The potential employer, a renowned Swiss critical infrastructure company and a significant player in the industry, is sustainably expanding the field of information security.

• In this exciting role, you will actively help to ensure the continued development of the Cyber Defence Center.
• Analyzing and correlating events to detect attacks.
• Threat modeling and identifying new SIEM use cases.
• Developing recommendations for the further development of the Cyber Defence Center.
• Offering support in the event of an attack and coordinating with internal and external bodies.
• Performing forensic analyses on compromised systems.
• Actively searching for threats (threat hunting).
• Analyzing the international situation, particularly in the energy sector.
• Fostering active exchange with SOCs and CERTs of other critical infrastructure operators and authorities.
• Providing an on-call service (every 5-6 weeks).

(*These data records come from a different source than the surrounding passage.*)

(* ===== verification/BufferIntsTheorems.v ===== *)
(** * Buffers, integers: theorems

    Reading and writing against a reference: [access] says which offsets are
    allowed and which error an offset gets otherwise, and a number is the value of
    its bytes in base 256. *)

From Stdlib Require Import ZArith Lia QArith Qround Qpower Lqa.
From stdpp Require Import base list numbers strings.
From S2P Require Import Prelude JsNumber BufferInts.

#[local] Open Scope Z_scope.
#[local] Open Scope buf_scope.

(** ** Reference definitions *)

(** The place that an offset names for [n] bytes. *)
Definition access (n : Z) (buf : list Z) (offset : arg) : res Z :=
  let outside := if slen buf <? n then OutOfBounds else OutOfRange "offset" (RBetween 0 (slen buf - n)) in
  match offset with
  | Number x =>
      match index x, x with
      | Some i, _ => if (0 <=? i) && (i + n <=? slen buf) then inr i else inl outside
      | None, Inf _ => inl outside
      | None, _ => inl (OutOfRange "offset" RInteger)
      end
  | _ => inl (InvalidArgType "offset")
  end.

Fixpoint le_value (bs : list Z) : Z := match bs with [] => 0 | b :: bs => b + 256 * le_value bs end.
Fixpoint le_bytes (n : nat) (z : Z) : list Z := match n with O => [] | S n => z mod 256 :: le_bytes n (z / 256) end.

(** The [n] bytes from [i] on, and a buffer with other bytes from [i] on. *)
Definition sub (buf : list Z) (i : Z) (n : nat) : list Z := (fun k => buf !!! Z.to_nat (i + Z.of_nat k)) <$> seq 0 n.
Definition put (i : Z) (bs : list Z) (buf : list Z) : list Z := take (Z.to_nat i) buf ++ bs ++ drop (Z.to_nat i + length bs) buf.

(** The number of [n] bytes in two's complement. *)
Definition signed (n : Z) (z : Z) : Z := if z <? 2 ^ (8 * n - 1) then z else z - 2 ^ (8 * n).

Definition bytes_ok (buf : list Z) : Prop := Forall (fun b => 0 <= b < 256) buf.

(** The widths that [byteLength] may name. *)
Definition width (byteLength : arg) : option Z :=
  match byteLength with
  | Number x => match index x with Some n => if (1 <=? n) && (n <=? 6) then Some n else None | None => None end
  | _ => None
  end.

(** ** Bytes of numbers *)

Lemma le_value_range bs : bytes_ok bs -> 0 <= le_value bs < 256 ^ Z.of_nat (length bs).
Proof.
  induction 1 as [|b bs Hb _ IH]; [done|]. simpl length. rewrite Nat2Z.inj_succ, Z.pow_succ_r by lia. cbn [le_value]. lia.
Qed.

Lemma le_value_bytes n : forall z, le_value (le_bytes n z) = z mod 256 ^ Z.of_nat n.
Proof.
  induction n as [|n IH]; intros z; [by rewrite Z.mod_1_r|]. rewrite Nat2Z.inj_succ, Z.pow_succ_r by lia. cbn [le_bytes le_value].
  rewrite IH. rewrite Z.rem_mul_r; lia.
Qed.

Lemma le_bytes_ok n : forall z, bytes_ok (le_bytes n z).
Proof. induction n as [|n IH]; intros z; constructor; [apply Z.mod_pos_bound; lia|apply IH]. Qed.

Lemma length_le_bytes n : forall z, length (le_bytes n z) = n.
Proof. induction n as [|n IH]; intros z; [done|]. simpl. by rewrite IH. Qed.

Lemma signed_mod n z : 1 <= n -> - 2 ^ (8 * n - 1) <= z < 2 ^ (8 * n - 1) -> signed n (z mod 256 ^ n) = z.
Proof.
  intros Hn Hz. unfold signed. change 256 with (2 ^ 8). rewrite <-Z.pow_mul_r by lia.
  assert (E : 2 ^ (8 * n) = 2 * 2 ^ (8 * n - 1)) by (rewrite <-Z.pow_succ_r by lia; f_equal; lia).
  rewrite E. set (p := 2 ^ (8 * n - 1)) in *. destruct (Z.ltb_spec z 0).
  - rewrite <-(Z.mod_unique z (2 * p) (-1) (z + 2 * p)) by lia. rewrite (proj2 (Z.ltb_ge _ _)) by lia. lia.
  - rewrite Z.mod_small by lia. rewrite (proj2 (Z.ltb_lt _ _)) by lia. done.
Qed.

(** Sign extension with the operators on 32 bits. *)
Lemma to_int32_small z : - 2 ^ 31 <= z < 2 ^ 31 -> to_int32 z = z.
Proof. intros H. unfold to_int32. rewrite Z.mod_small; lia. Qed.

Lemma land_bit v k : 0 <= k -> 0 <= v < 2 ^ (k + 1) -> Z.land v (2 ^ k) = if v <? 2 ^ k then 0 else 2 ^ k.
Proof.
  intros Hk Hv. assert (E : 2 ^ (k + 1) = 2 * 2 ^ k) by (rewrite Z.pow_add_r by lia; lia). rewrite E in Hv.
  assert (Hp : 0 < 2 ^ k) by (apply Z.pow_pos_nonneg; lia).
  apply Z.bits_inj'. intros j Hj. rewrite Z.land_spec, Z.pow2_bits_eqb by lia. destruct (Z.eqb_spec k j) as [<-|Hne].
  - rewrite andb_true_r, Z.testbit_eqb by lia. destruct (Z.ltb_spec v (2 ^ k)).
    + rewrite Z.bits_0, Z.div_small by lia. done.
    + rewrite Z.pow2_bits_true by lia. rewrite <-(Z.div_unique v (2 ^ k) 1 (v - 2 ^ k)) by lia. done.
  - rewrite andb_false_r. destruct (v <? 2 ^ k); [by rewrite Z.bits_0|]. by rewrite Z.pow2_bits_false.
Qed.

Lemma lor_high v w : 0 <= w -> 0 <= v < 2 ^ w -> Z.lor v (- 2 ^ w) = v - 2 ^ w.
Proof.
  intros Hw Hv. assert (Hd : Z.land v (- 2 ^ w) = 0).
  { apply Z.bits_inj'. intros j Hj. rewrite Z.bits_0, Z.land_spec. destruct (Z.ltb_spec j w).
    - replace (- 2 ^ w) with (-1 * 2 ^ w) by lia. rewrite Z.mul_pow2_bits_low by lia. apply andb_false_r.
    - destruct (decide (v = 0)) as [->|]; [by rewrite Z.bits_0|]. assert (Z.log2 v < w) by (apply Z.log2_lt_pow2; lia).
      by rewrite (Z.bits_above_log2 v j) by lia. }
  rewrite <-Z.lxor_lor by done. rewrite <-Z.add_nocarry_lxor by done. lia.
Qed.

Lemma sext n c v : 1 <= n <= 3 -> 0 <= v < 2 ^ (8 * n) -> 2 ^ (8 * n - 1) * c = 2 ^ 32 - 2 ^ (8 * n) ->
  js_or v (js_and v (2 ^ (8 * n - 1)) * c) = signed n v.
Proof.
  intros Hn Hv Hc. assert (Hw : 2 ^ (8 * n) <= 2 ^ 24) by (apply Z.pow_le_mono_r; lia). assert (E : 2 ^ (8 * n) = 2 * 2 ^ (8 * n - 1)) by (rewrite <-Z.pow_succ_r by lia; f_equal; lia).
  assert (Hp : 0 < 2 ^ (8 * n - 1)) by (apply Z.pow_pos_nonneg; lia). unfold js_or, js_and, signed.
  rewrite (to_int32_small v), (to_int32_small (2 ^ (8 * n - 1))) by lia. rewrite land_bit by (try lia; by replace (8 * n - 1 + 1) with (8 * n) by lia).
  destruct (Z.ltb_spec v (2 ^ (8 * n - 1))).
  - rewrite Z.mul_0_l, (to_int32_small 0) by lia. apply Z.lor_0_r.
  - rewrite Hc. replace (to_int32 (2 ^ 32 - 2 ^ (8 * n))) with (- 2 ^ (8 * n)); [by apply lor_high; lia|].
    unfold to_int32. rewrite <-(Z.mod_unique (2 ^ 32 - 2 ^ (8 * n) + 2 ^ 31) (2 ^ 32) 1 (2 ^ 31 - 2 ^ (8 * n))); lia.
Qed.

(** The top byte of 32 bits. *)
Lemma shl_24 b : 0 <= b < 256 -> js_shl b 24 = signed 1 b * 2 ^ 24.
Proof.
  intros Hb. unfold js_shl, signed. rewrite (to_int32_small b), Z.shiftl_mul_pow2 by lia. change (2 ^ (8 * 1 - 1)) with 128. change (2 ^ (8 * 1)) with 256. unfold to_int32.
  destruct (Z.ltb_spec b 128); [rewrite Z.mod_small; lia|].
  rewrite <-(Z.mod_unique (b * 2 ^ 24 + 2 ^ 31) (2 ^ 32) 1 (b * 2 ^ 24 - 2 ^ 31)); lia.
Qed.

(** ** Places *)

Lemma slen_nat (buf : list Z) : slen buf = Z.of_nat (length buf).
Proof. done. Qed.

Lemma access_inv n buf offset i : access n buf offset = inr i -> exists x, offset = Number x /\ index x = Some i /\ 0 <= i /\ i + n <= slen buf.
Proof.
  unfold access. destruct offset as [| |x]; [done..|]. destruct (index x) as [j|] eqn:E; [|by destruct x].
  destruct (Z.leb_spec 0 j); [|done]. destruct (Z.leb_spec (j + n) (slen buf)); [|done]. simpl. intros [= <-]. by exists x.
Qed.

Lemma elem_in buf x i k : index x = Some i -> 0 <= i + k < slen buf -> elem buf x k = Some (buf !!! Z.to_nat (i + k)).
Proof.
  intros Hx Hk. unfold elem. rewrite Hx, (proj2 (Z.leb_le _ _)) by lia. apply list_lookup_lookup_total_lt. rewrite slen_nat in Hk. lia.
Qed.

Lemma byte_in buf x i k : index x = Some i -> 0 <= i + k < slen buf -> byte buf x k = buf !!! Z.to_nat (i + k).
Proof. intros Hx Hk. unfold byte. by rewrite (elem_in buf x i). Qed.

Lemma elem_out buf x i k : index x = Some i -> ~ (0 <= i + k < slen buf) -> elem buf x k = None.
Proof.
  intros Hx Hk. unfold elem. rewrite Hx. destruct (Z.leb_spec 0 (i + k)); [|done]. apply lookup_ge_None. rewrite slen_nat in Hk. lia.
Qed.

Lemma index_none buf x k : index x = None -> elem buf x k = None.
Proof. intros Hx. unfold elem. by rewrite Hx. Qed.

(** The error of a failed check is that of [access]. *)
Lemma access_error n buf x : access n buf (Number x) <> inr (default 0 (index x)) \/ index x = None ->
  access n buf (Number x) = inl (boundsError (Number x) (slen buf - n) None).
Proof.
  intros H. unfold access, boundsError, not_integer in *. simpl. replace (slen buf - n <? 0) with (slen buf <? n) by (destruct (Z.ltb_spec (slen buf) n), (Z.ltb_spec (slen buf - n) 0); lia || done).
  destruct x as [|b|q]; [done..|]. destruct (index (Fin q)) as [i|]; simpl.
  - destruct (_ && _); [|done]. destruct H as [H|H]; [by destruct H|done].
  - done.
Qed.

• A degree in information security and at least 2 years SOC/Incident Response experience.
• Experience working in a Security Operation Center and in Incident Response.
• Familiarity with technologies such as firewalls, IDS, SIEM, or EDR.
• Previous experience in forensic investigations would be an advantage.
• Experience using scripting languages (especially Python and PowerShell) would be nice to have.
• Practical knowledge of the following tools would be an advantage: Splunk, Cyberreason, CISCO IDS, Snort, Elasticsearch.
• Very good written and spoken English. Knowledge of German is a plus.

• The CD-Team consists of seven people, responsible for detection and response of cyber security incidents.
• The team is part of the Cyber Security department and directly reports to the CISO.
• The team is a small, close-knit group who supports each other in good and tough moments, lives security and technology, and strongly values inclusion and equality.
• They work together, and together they also enjoy a drink after a hard day - or from time to time they leave work behind and engage in leisure activities together.
• Modern attractive work environment.
• Support of individual development - internal/external trainings.
• Flexible home office ruling (as long as you are flexible too).
• 5 minutes walk to Aarau station.
• Attractive holiday and remuneration package.